START Records
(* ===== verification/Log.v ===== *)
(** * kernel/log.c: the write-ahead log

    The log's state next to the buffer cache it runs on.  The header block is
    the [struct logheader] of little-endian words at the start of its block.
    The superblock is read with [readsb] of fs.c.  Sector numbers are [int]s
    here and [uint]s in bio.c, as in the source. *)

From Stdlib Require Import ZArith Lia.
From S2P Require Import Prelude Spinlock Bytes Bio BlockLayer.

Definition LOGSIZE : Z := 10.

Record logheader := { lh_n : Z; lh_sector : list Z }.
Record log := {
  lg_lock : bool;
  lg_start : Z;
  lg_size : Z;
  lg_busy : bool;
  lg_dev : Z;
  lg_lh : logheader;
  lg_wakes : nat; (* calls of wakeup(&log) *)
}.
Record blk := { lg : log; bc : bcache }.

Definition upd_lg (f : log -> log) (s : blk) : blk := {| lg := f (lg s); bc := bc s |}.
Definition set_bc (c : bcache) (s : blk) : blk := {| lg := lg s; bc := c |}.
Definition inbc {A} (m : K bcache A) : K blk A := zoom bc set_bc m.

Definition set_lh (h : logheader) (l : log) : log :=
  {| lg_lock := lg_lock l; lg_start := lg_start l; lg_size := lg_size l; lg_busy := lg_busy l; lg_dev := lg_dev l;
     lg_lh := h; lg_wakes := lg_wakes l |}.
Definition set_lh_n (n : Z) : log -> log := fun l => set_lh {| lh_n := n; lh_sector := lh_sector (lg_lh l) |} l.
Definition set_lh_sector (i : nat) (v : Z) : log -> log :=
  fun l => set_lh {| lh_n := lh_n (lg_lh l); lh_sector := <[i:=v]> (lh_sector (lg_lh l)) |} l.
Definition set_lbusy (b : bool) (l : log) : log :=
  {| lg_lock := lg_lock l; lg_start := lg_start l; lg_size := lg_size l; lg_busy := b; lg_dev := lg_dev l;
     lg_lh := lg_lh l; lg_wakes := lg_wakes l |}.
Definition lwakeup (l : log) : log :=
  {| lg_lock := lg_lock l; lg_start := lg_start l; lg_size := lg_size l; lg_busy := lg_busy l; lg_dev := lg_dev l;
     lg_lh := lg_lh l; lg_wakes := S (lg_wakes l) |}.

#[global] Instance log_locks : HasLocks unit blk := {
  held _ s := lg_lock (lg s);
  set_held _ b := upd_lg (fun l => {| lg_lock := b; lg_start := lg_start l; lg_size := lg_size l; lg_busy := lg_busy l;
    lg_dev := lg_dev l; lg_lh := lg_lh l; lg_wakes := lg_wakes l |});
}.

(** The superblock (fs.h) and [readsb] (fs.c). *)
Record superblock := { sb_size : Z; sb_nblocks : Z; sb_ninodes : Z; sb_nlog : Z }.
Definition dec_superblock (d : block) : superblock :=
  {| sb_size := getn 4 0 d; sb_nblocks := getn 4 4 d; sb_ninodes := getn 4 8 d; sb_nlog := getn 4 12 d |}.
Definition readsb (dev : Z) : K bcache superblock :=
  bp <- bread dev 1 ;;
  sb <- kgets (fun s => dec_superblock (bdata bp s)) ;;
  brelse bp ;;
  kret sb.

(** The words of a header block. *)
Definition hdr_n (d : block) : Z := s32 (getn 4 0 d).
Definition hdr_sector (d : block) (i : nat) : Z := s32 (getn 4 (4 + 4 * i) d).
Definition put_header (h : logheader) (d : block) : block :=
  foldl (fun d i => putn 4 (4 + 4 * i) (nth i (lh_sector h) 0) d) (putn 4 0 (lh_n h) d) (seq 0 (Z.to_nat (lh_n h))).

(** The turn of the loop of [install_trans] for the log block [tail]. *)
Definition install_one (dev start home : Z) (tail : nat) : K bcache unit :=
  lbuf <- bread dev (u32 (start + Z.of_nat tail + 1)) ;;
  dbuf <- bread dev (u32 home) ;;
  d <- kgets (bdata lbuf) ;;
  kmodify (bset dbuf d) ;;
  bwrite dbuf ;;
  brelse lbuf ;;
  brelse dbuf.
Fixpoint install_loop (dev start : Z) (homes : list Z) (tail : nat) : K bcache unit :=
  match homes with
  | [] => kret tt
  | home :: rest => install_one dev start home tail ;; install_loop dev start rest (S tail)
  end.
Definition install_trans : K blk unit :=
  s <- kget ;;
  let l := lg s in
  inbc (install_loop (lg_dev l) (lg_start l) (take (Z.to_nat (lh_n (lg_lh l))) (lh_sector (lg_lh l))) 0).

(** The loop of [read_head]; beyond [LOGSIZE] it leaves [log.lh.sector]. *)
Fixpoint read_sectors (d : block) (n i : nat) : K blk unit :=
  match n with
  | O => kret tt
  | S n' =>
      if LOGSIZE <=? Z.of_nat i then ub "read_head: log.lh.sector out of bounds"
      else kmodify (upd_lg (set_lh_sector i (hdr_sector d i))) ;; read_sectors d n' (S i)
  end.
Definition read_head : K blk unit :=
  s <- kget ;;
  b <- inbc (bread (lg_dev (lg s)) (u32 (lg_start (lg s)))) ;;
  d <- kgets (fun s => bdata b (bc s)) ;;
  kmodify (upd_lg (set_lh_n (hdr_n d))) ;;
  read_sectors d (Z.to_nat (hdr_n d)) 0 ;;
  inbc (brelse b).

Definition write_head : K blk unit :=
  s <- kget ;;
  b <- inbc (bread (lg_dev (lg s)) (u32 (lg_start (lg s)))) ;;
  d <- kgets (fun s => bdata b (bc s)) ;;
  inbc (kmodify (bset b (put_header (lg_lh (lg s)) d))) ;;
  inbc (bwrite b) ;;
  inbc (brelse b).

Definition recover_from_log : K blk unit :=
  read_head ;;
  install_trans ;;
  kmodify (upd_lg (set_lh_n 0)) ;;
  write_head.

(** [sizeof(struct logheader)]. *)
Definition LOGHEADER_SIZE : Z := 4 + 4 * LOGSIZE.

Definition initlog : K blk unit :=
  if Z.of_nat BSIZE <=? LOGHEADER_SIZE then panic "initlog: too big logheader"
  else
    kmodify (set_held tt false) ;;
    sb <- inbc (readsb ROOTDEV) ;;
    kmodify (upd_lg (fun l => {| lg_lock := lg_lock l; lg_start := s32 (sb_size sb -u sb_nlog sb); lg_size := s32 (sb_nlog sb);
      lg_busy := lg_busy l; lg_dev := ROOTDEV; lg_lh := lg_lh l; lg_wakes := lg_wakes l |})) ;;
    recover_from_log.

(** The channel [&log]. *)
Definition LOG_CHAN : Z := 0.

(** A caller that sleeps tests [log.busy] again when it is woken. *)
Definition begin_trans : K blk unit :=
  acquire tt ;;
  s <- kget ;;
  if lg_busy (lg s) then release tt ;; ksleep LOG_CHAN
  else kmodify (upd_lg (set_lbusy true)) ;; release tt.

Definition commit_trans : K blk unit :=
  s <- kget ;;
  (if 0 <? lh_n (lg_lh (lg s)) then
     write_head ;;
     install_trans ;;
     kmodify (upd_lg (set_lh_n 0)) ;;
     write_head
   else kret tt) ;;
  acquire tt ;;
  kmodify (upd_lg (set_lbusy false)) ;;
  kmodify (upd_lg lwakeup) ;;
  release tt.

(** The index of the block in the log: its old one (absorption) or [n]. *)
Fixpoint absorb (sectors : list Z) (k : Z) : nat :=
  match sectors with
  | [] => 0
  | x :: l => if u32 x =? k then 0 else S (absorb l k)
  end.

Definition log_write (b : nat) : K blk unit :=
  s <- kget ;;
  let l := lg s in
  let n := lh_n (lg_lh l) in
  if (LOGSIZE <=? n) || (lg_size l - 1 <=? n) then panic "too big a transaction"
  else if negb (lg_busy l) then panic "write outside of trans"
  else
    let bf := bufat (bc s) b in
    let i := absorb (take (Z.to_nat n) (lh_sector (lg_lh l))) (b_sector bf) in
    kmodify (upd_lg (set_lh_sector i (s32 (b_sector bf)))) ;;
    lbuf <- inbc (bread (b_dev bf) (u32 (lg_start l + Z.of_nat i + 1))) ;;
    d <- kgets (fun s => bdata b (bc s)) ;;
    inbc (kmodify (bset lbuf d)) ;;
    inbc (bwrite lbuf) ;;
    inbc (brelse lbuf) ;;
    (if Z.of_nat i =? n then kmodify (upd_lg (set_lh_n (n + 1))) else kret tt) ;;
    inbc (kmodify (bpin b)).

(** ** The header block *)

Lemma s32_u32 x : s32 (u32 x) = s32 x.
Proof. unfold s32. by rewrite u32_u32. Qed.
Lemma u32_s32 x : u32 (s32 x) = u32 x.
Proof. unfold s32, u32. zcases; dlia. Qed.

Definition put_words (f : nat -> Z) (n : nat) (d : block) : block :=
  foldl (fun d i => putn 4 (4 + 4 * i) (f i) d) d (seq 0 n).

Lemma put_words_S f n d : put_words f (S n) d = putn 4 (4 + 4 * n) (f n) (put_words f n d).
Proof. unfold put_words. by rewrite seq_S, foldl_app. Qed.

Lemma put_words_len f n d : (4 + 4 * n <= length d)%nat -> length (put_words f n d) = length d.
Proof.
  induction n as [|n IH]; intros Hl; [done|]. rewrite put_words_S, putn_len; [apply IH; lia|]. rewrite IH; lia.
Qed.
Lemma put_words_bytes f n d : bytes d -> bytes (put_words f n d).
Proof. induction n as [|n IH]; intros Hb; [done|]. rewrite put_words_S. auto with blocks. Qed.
END Records
START Records
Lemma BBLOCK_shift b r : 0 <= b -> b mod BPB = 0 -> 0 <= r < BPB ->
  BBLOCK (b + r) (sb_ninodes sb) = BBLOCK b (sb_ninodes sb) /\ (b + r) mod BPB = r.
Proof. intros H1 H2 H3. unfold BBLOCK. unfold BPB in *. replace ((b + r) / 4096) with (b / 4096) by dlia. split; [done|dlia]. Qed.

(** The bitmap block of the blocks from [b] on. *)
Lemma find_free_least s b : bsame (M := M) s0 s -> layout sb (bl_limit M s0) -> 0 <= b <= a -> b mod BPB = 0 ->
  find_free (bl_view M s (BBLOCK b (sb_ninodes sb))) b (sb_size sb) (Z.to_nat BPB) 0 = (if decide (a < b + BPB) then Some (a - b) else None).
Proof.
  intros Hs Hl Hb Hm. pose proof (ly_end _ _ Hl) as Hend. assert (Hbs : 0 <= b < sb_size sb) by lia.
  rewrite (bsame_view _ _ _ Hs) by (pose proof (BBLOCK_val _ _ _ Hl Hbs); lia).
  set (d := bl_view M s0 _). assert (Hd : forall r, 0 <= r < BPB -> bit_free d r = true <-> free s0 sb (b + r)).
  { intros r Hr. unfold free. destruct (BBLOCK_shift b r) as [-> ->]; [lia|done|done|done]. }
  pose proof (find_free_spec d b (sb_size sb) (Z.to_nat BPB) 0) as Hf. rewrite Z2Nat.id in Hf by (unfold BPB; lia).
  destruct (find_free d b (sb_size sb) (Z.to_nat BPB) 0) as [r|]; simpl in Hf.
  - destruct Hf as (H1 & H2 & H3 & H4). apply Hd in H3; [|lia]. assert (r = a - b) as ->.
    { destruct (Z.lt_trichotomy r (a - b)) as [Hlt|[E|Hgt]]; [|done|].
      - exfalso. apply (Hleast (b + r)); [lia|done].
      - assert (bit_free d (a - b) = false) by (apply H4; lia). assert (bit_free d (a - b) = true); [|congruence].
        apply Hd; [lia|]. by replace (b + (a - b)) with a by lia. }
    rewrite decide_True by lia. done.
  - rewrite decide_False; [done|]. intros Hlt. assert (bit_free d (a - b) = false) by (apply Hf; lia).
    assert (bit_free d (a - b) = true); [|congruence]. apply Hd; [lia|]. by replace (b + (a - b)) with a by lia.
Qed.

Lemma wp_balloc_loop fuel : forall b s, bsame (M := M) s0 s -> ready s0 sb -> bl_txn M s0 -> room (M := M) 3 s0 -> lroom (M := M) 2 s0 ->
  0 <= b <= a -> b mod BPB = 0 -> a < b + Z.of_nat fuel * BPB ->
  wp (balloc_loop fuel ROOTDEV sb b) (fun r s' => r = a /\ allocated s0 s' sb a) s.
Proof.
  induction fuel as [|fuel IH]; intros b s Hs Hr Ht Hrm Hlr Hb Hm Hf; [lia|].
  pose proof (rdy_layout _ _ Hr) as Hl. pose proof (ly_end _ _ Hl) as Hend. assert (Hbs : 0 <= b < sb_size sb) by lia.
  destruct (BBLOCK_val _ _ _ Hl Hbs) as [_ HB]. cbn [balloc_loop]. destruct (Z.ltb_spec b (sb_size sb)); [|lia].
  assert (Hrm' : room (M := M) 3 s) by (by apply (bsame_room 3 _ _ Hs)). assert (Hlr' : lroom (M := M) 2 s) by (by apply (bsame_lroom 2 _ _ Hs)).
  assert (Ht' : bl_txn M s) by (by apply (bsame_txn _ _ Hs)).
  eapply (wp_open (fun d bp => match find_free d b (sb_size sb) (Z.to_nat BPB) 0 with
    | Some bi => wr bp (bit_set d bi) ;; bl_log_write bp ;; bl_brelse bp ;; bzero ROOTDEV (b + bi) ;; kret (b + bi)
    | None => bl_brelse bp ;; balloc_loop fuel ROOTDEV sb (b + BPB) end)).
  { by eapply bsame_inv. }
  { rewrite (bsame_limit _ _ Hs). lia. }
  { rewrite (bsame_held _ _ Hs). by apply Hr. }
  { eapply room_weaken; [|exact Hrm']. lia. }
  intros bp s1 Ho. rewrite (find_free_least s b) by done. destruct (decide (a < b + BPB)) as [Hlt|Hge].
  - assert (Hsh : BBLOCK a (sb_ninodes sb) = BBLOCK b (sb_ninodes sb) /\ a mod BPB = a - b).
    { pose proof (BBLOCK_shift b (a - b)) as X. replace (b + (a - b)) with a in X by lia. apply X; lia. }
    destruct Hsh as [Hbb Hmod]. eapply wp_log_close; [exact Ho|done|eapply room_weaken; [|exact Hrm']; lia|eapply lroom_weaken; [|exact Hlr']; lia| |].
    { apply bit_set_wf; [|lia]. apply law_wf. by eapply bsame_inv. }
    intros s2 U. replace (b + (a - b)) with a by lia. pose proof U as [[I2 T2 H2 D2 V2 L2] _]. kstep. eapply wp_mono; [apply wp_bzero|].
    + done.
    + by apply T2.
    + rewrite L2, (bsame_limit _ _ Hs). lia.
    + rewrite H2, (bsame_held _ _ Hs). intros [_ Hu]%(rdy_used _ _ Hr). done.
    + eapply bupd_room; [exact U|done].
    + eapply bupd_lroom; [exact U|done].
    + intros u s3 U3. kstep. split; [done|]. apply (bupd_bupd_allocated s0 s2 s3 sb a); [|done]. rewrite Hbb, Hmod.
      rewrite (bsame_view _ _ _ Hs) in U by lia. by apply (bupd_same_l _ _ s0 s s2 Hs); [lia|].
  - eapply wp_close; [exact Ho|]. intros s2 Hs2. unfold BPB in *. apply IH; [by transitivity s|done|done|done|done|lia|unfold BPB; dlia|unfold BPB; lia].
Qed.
END Records
START Records
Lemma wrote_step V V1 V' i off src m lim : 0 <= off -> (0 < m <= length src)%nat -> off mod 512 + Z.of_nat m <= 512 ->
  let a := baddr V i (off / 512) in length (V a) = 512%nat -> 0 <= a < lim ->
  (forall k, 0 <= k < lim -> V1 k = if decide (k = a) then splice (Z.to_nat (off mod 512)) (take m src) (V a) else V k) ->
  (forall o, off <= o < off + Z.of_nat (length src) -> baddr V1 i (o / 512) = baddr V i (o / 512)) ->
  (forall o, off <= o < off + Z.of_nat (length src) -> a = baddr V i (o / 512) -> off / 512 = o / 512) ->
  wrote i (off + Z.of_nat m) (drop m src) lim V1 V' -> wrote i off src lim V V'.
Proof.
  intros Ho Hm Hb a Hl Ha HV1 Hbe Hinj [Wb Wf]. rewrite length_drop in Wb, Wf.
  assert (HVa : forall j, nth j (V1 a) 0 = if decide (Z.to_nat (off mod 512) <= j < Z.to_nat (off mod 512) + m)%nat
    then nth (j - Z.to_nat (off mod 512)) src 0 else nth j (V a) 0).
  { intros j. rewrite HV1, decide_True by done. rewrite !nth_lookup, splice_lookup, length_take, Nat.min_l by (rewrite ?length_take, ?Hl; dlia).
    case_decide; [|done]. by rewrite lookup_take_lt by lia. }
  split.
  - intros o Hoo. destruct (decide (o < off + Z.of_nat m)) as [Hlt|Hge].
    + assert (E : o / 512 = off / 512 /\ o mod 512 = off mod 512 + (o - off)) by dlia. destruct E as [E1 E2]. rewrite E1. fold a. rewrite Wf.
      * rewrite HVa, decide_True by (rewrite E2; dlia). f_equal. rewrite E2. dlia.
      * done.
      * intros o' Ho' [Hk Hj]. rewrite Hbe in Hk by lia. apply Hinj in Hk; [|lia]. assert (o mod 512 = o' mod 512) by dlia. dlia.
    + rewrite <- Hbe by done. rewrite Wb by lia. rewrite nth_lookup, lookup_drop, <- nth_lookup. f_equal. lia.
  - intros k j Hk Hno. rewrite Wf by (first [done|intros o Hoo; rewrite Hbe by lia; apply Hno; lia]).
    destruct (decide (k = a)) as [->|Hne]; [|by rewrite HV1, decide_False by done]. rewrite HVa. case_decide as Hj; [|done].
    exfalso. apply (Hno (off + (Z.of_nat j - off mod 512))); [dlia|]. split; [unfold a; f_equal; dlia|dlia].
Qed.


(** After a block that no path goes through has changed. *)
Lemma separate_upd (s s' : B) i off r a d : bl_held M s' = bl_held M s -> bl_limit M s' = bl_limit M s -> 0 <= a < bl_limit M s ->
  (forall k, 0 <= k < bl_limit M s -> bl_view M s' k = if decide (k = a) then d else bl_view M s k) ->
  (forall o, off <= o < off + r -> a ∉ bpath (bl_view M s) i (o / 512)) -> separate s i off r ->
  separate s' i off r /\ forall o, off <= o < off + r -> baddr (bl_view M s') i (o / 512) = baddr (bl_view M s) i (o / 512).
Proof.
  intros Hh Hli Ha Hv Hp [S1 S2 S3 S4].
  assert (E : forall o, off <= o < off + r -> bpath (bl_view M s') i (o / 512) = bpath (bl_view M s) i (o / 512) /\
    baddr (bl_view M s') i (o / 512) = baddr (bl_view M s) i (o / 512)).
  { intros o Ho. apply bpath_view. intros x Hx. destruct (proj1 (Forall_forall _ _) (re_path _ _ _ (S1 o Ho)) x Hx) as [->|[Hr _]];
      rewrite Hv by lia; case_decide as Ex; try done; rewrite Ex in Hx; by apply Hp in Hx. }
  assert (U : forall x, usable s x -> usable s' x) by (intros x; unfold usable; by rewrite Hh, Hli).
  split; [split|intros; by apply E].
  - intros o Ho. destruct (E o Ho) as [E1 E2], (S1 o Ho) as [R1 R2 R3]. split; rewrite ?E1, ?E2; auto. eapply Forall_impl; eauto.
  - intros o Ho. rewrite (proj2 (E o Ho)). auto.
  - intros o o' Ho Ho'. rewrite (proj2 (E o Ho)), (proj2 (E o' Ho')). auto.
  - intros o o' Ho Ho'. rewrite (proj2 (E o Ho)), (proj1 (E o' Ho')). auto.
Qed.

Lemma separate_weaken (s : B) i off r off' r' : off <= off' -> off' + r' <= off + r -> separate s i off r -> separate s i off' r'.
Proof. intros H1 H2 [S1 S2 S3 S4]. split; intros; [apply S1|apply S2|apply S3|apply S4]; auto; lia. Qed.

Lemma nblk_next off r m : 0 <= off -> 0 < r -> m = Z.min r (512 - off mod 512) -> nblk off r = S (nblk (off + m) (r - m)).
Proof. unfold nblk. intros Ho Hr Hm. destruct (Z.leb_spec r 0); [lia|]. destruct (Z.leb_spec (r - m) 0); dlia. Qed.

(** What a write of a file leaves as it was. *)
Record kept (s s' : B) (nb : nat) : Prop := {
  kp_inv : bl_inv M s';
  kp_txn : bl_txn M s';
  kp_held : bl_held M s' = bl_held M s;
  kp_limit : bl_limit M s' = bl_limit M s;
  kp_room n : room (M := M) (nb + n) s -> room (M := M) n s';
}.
END Records
=== What you should do ===
Would you output, from the records above, exactly the run of lines that starts at the line containing "inbc (kmodify (bset lbuf d)) ;;" and ends at the line containing "Proof. induction n", and only that run?

=== Reply ===
    inbc (kmodify (bset lbuf d)) ;;
    inbc (bwrite lbuf) ;;
    inbc (brelse lbuf) ;;
    (if Z.of_nat i =? n then kmodify (upd_lg (set_lh_n (n + 1))) else kret tt) ;;
    inbc (kmodify (bpin b)).

(** ** The header block *)

Lemma s32_u32 x : s32 (u32 x) = s32 x.
Proof. unfold s32. by rewrite u32_u32. Qed.
Lemma u32_s32 x : u32 (s32 x) = u32 x.
Proof. unfold s32, u32. zcases; dlia. Qed.

Definition put_words (f : nat -> Z) (n : nat) (d : block) : block :=
  foldl (fun d i => putn 4 (4 + 4 * i) (f i) d) d (seq 0 n).

Lemma put_words_S f n d : put_words f (S n) d = putn 4 (4 + 4 * n) (f n) (put_words f n d).
Proof. unfold put_words. by rewrite seq_S, foldl_app. Qed.

Lemma put_words_len f n d : (4 + 4 * n <= length d)%nat -> length (put_words f n d) = length d.
Proof.
  induction n as [|n IH]; intros Hl; [done|]. rewrite put_words_S, putn_len; [apply IH; lia|]. rewrite IH; lia.
Qed.
Lemma put_words_bytes f n d : bytes d -> bytes (put_words f n d).
Proof. induction n as [|n IH]; intros Hb; [done|]. rewrite put_words_S. auto with blocks. Qed.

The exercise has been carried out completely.